Exercise aim:
Could you please retype all of the entries exactly as they appear?

Stored data:
++++++++++

(** [round] is the nearest integer, the one away from zero on a tie. *)
Lemma round_spec (x : F32.t) (n : Z) :
  F32.round x = Some n ->
  (Qabs (F32.to_Q x - inject_Z n) <= 1 # 2)%Q /\
  (Qabs (F32.to_Q x) - (1 # 2) < Qabs (inject_Z n))%Q.
Proof.
  intros T. destruct x as [s | s | | s m e]; try discriminate T;
    cbn [F32.round] in T; injection T as <-.
  - split; reflexivity || discriminate.
  - destruct e as [| p | k]; unfold F32.mag_round; cbn [F32.to_Q].
    + unfold Qlt, Qle, Qabs, Qminus, Qplus, Qopp, inject_Z. cbn [Qnum Qden].
      split; lia.
    + unfold Qlt, Qle, Qabs, Qminus, Qplus, Qopp, inject_Z. cbn [Qnum Qden].
      split; lia.
    + rewrite Z.shiftr_div_pow2 by lia.
      assert (P1 : 0 < 2 ^ (Zpos k - 1)) by (apply Z.pow_pos_nonneg; lia).
      assert (P2 : 2 ^ Zpos k = 2 * 2 ^ (Zpos k - 1)).
      { rewrite <- Z.pow_succ_r by lia. f_equal. lia. }
      pose proof (Z.div_mod (Zpos m) (2 ^ (Zpos k - 1)) ltac:(lia)) as DM.
      pose proof (Z.mod_pos_bound (Zpos m) (2 ^ (Zpos k - 1)) P1) as MB.
      assert (Q0 : 0 <= Zpos m / 2 ^ (Zpos k - 1)) by (apply Z.div_pos; lia).
      set (q := Zpos m / 2 ^ (Zpos k - 1)) in *.
      set (r := Zpos m mod 2 ^ (Zpos k - 1)) in *.
      pose proof (Z.div_mod (q + 1) 2 ltac:(lia)) as DN.
      pose proof (Z.mod_pos_bound (q + 1) 2 ltac:(lia)) as NB.
      set (j := (q + 1) / 2) in *.
      unfold Qlt, Qle, Qabs, Qminus, Qplus, Qopp, inject_Z. cbn [Qnum Qden].
      rewrite ?Pos.mul_1_r, ?Zpos_pow2.
      rewrite ?Pos2Z.inj_mul, ?Zpos_pow2, P2.
      split; destruct s; cbn [cond_Zopp]; nia.
Qed.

++++++++++

Result for this task:
(** [round] is the nearest integer, the one away from zero on a tie. *)
Lemma round_spec (x : F32.t) (n : Z) :
  F32.round x = Some n ->
  (Qabs (F32.to_Q x - inject_Z n) <= 1 # 2)%Q /\
  (Qabs (F32.to_Q x) - (1 # 2) < Qabs (inject_Z n))%Q.
Proof.
  intros T. destruct x as [s | s | | s m e]; try discriminate T;
    cbn [F32.round] in T; injection T as <-.
  - split; reflexivity || discriminate.
  - destruct e as [| p | k]; unfold F32.mag_round; cbn [F32.to_Q].
    + unfold Qlt, Qle, Qabs, Qminus, Qplus, Qopp, inject_Z. cbn [Qnum Qden].
      split; lia.
    + unfold Qlt, Qle, Qabs, Qminus, Qplus, Qopp, inject_Z. cbn [Qnum Qden].
      split; lia.
    + rewrite Z.shiftr_div_pow2 by lia.
      assert (P1 : 0 < 2 ^ (Zpos k - 1)) by (apply Z.pow_pos_nonneg; lia).
      assert (P2 : 2 ^ Zpos k = 2 * 2 ^ (Zpos k - 1)).
      { rewrite <- Z.pow_succ_r by lia. f_equal. lia. }
      pose proof (Z.div_mod (Zpos m) (2 ^ (Zpos k - 1)) ltac:(lia)) as DM.
      pose proof (Z.mod_pos_bound (Zpos m) (2 ^ (Zpos k - 1)) P1) as MB.
      assert (Q0 : 0 <= Zpos m / 2 ^ (Zpos k - 1)) by (apply Z.div_pos; lia).
      set (q := Zpos m / 2 ^ (Zpos k - 1)) in *.
      set (r := Zpos m mod 2 ^ (Zpos k - 1)) in *.
      pose proof (Z.div_mod (q + 1) 2 ltac:(lia)) as DN.
      pose proof (Z.mod_pos_bound (q + 1) 2 ltac:(lia)) as NB.
      set (j := (q + 1) / 2) in *.
      unfold Qlt, Qle, Qabs, Qminus, Qplus, Qopp, inject_Z. cbn [Qnum Qden].
      rewrite ?Pos.mul_1_r, ?Zpos_pow2.
      rewrite ?Pos2Z.inj_mul, ?Zpos_pow2, P2.
      split; destruct s; cbn [cond_Zopp]; nia.
Qed.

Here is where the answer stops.